Visa has ended its partnership with Milan Fashion Week. The global payments company became the third major corporate sponsor to cut ties with the Italian fashion showcase over its continued use of fur, following similar exits by DHL and Wella earlier this year. The departures are the product of a sustained pressure campaign by the Coalition to Abolish the Fur Trade (CAFT), which launched its anti-fur offensive targeting Milan Fashion Week in January.

The Visa withdrawal came after 13 protests in a single week, staged at Visa headquarters and outside the homes of Visa executives in London, Munich, New Jersey, New York, Massachusetts, Miami, Atlanta, and San Francisco — a geographic breadth that made the campaign impossible to dismiss. In an email to CAFT dated April 13, 2026, Europe correspondence from Visa Europe confirmed the decision directly: “Visa has ended its sponsorship of Milan Fashion Week.”

“We commend Visa for making the right decision to cut ties with Milan Fashion Week and Camera Nazionale della Moda Italiana,” Suzie Stork, Executive Director of CAFT, said in a statement shared with Ethos. “Three major sponsors have now walked away from CNMI rather than be associated with cruel and outdated fur. The message could not be more clear. Milan Fashion Week’s refusal to go fur-free is a liability, and the corporate world knows it.”

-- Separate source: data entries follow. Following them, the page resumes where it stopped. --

(** X13 on the endless site with a user who interrupts the first pause. *)
Lemma scrape_loop_interrupted_in_delay_impatient :
  ∃ w', scrape_loop (Fixture.impatient Fixture.endless) Fixture.lxml Fixture.urljoin 1
          None 1%Q (Some "data.csv") None BASE_URL 0 Fixture.empty_world
        = (Raise (Exn KeyboardInterrupt EmptyString None), w')
        ∧ cycles (Some "data.csv") None 1 Fixture.empty_world w'.
Proof.
  apply (scrape_loop_interrupted_in_delay (Fixture.impatient Fixture.endless)
           Fixture.parsed Fixture.urljoin (fun _ => "page 1") 0 None 1%Q
           (Some "data.csv") None BASE_URL 0 Fixture.empty_world).
  - intros n url. eexists. repeat split; reflexivity.
  - split; [intros _ f Hf; vm_compute in Hf; discriminate | intros Hs; discriminate].
  - reflexivity.
  - reflexivity.
  - reflexivity.
  - reflexivity.
  - reflexivity.
Defined.


(** X15 on a destination that holds a file of another kind. *)
Lemma scrape_init_failure_fetches_nothing_other_file :
  fst (scrape (Fixture.env_of Fixture.two_pages) Fixture.lxml Fixture.urljoin 10 None
         1%Q None (Some "data.csv") (Some "data.db") false Fixture.not_a_database)
  = Raise (Exn DatabaseError "file is not a database" None).
Proof.
  destruct (scrape_init_failure_fetches_nothing (Fixture.env_of Fixture.two_pages)
              Fixture.parsed Fixture.urljoin 10 None 1%Q None (Some "data.csv")
              (Some "data.db") false Fixture.not_a_database) as [Hr _].
  - reflexivity.
  - reflexivity.
  - exact Hr.
Defined.

(** X16 against a server that is down. *)
Lemma scrape_loop_unreachable_page_down :
  fst (scrape_loop (Fixture.env_of Fixture.down) Fixture.lxml Fixture.urljoin 1 None
         1%Q (Some "data.csv") None BASE_URL 0 Fixture.empty_world)
  = Raise (Exn RuntimeError (fetch_failed_msg BASE_URL 3)
             (Some (Exn ConnectionError "connection refused" None))).
Proof.
  destruct (scrape_loop_unreachable_page (Fixture.env_of Fixture.down) Fixture.parsed
              Fixture.urljoin 0 None 1%Q (Some "data.csv") None BASE_URL 0
              Fixture.empty_world) as [Hr _].
  - intros n. reflexivity.
  - intros k n Hk. unfold backoff_wait. simpl. eexists. split; [reflexivity|].
    assert (k = 1 ∨ k = 2 ∨ k = 3) as [-> | [-> | ->]] by lia; reflexivity.
  - intros k e Hk. unfold attempt. simpl. intros He. by injection He as <-.
  - intros k Hk b. discriminate.
  - exact Hr.
Defined.
(** * OpenPNM [GenericTransport]: steady-state linear transport on a pore network

    A shallow embedding of [openpnm/algorithms/GenericTransport.py]:
    the boundary-condition store ([_set_BC]), the matrix and right-hand-side
    builders with their caches ([_build_A], [_build_b], the [A] and [b]
    properties), boundary-condition elimination ([_apply_BCs]), the solver
    dispatcher ([_solve]), [run] and the post-solve [rate].

    Conventions of the embedding.
    - numpy's float64 numbers are modelled as exact rationals [Q]; the
      not-a-number sentinel that marks an unset boundary condition is
      [None] in an [option Q] entry.  Rounding and infinities are not
      modelled; [Float64] names the data on which float64 does not round,
      and the properties that hold of the rationals only are stated for
      such data.
    - a scipy COO matrix is its shape together with the list of its
      (row, col, data) triples; duplicate coordinates are summed when an
      entry is read, as scipy does.
    - the algorithm object is a record; a method is a function from the
      record to a result and the record after the call.  A Python exception
      is an [Err] result; the mutations made before it was raised stay. *)

From Stdlib Require Import String ZArith QArith Qabs Lia Lqa Bool PeanoNat DecimalString List Permutation.
From Stdlib Require PrimFloat.
Import ListNotations.
Local Open Scope Q_scope.

(* ================================================================== *)
(** ** numpy arrays *)

Module Numpy.

Definition vec := list Q.

(** An array of floats some of whose entries are [nan]. *)
Definition farray := list (option Q).

Definition tabulate {A : Type} (n : nat) (f : nat -> A) : list A :=
  map f (seq 0 n).

Definition Qsum (l : vec) : Q := fold_right Qplus 0 l.

(** [np.zeros(n)] *)
Definition zeros (n : nat) : vec := repeat 0 n.

(** [a.mean()]; numpy returns nan for an empty array, here the quotient by
    zero is [0]. *)
Definition mean (v : vec) : Q := Qsum v / inject_Z (Z.of_nat (length v)).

Milan, the last major holdout

London and New York fashion weeks have banned fur from their runways, and Berlin, Copenhagen, and Amsterdam have also adopted fur-free policies. Milan, alongside Paris, has held its ground — but the corporate calculus around that decision is shifting fast. Fur production’s costs extend well beyond the ethical: producing one kilogram of mink fur generates greenhouse gas emissions seven times higher than one kilogram of beef and carries a carbon footprint 31 times that of cotton, according to Humane World for Animals. In 2025, the European Food Safety Authority (EFSA) determined that in the majority of cases, the major welfare harms inherent to cage-based fur farming cannot be substantially prevented or mitigated under the current system. Pelt prices, meanwhile, have collapsed — down 92 percent in sales value over the last decade. The European Commission has been assessing an EU-wide ban on fur farming; fur farming is already banned in 24 European countries, including 18 Member States.

Despite the mounting pressure, Camera Nazionale della Moda Italiana (CNMI) and its president, Carlo Capasa, have not moved. Activists confronted Capasa at a talk at Bocconi University and again at the European Designer Fashion Summit in Barcelona on April 13, where he appeared on a panel alongside other European fashion industry leaders. CNMI has issued no fur-free policy, and CAFT has made clear that campaigns targeting the organization’s remaining partners will continue internationally until it does.

The sponsor strategy

The CAFT campaign is built on a specific pressure point: that corporate sponsors of fur-holding fashion weeks are complicit in funding the fur industry, and that stripping those sponsors away makes fur’s presence at fashion week economically untenable. Wella’s exit came in late January, after sustained protests at its studios in Frankfurt, Düsseldorf, Munich, Warsaw, Paris, Toronto, and Fukuoka, and extended to demonstrations outside the Los Angeles homes of several Wella executives. DHL followed shortly after. Each departure narrows the financial and reputational runway Milan has left to hold its position, and puts whatever sponsors remain on notice that they are next to explain themselves.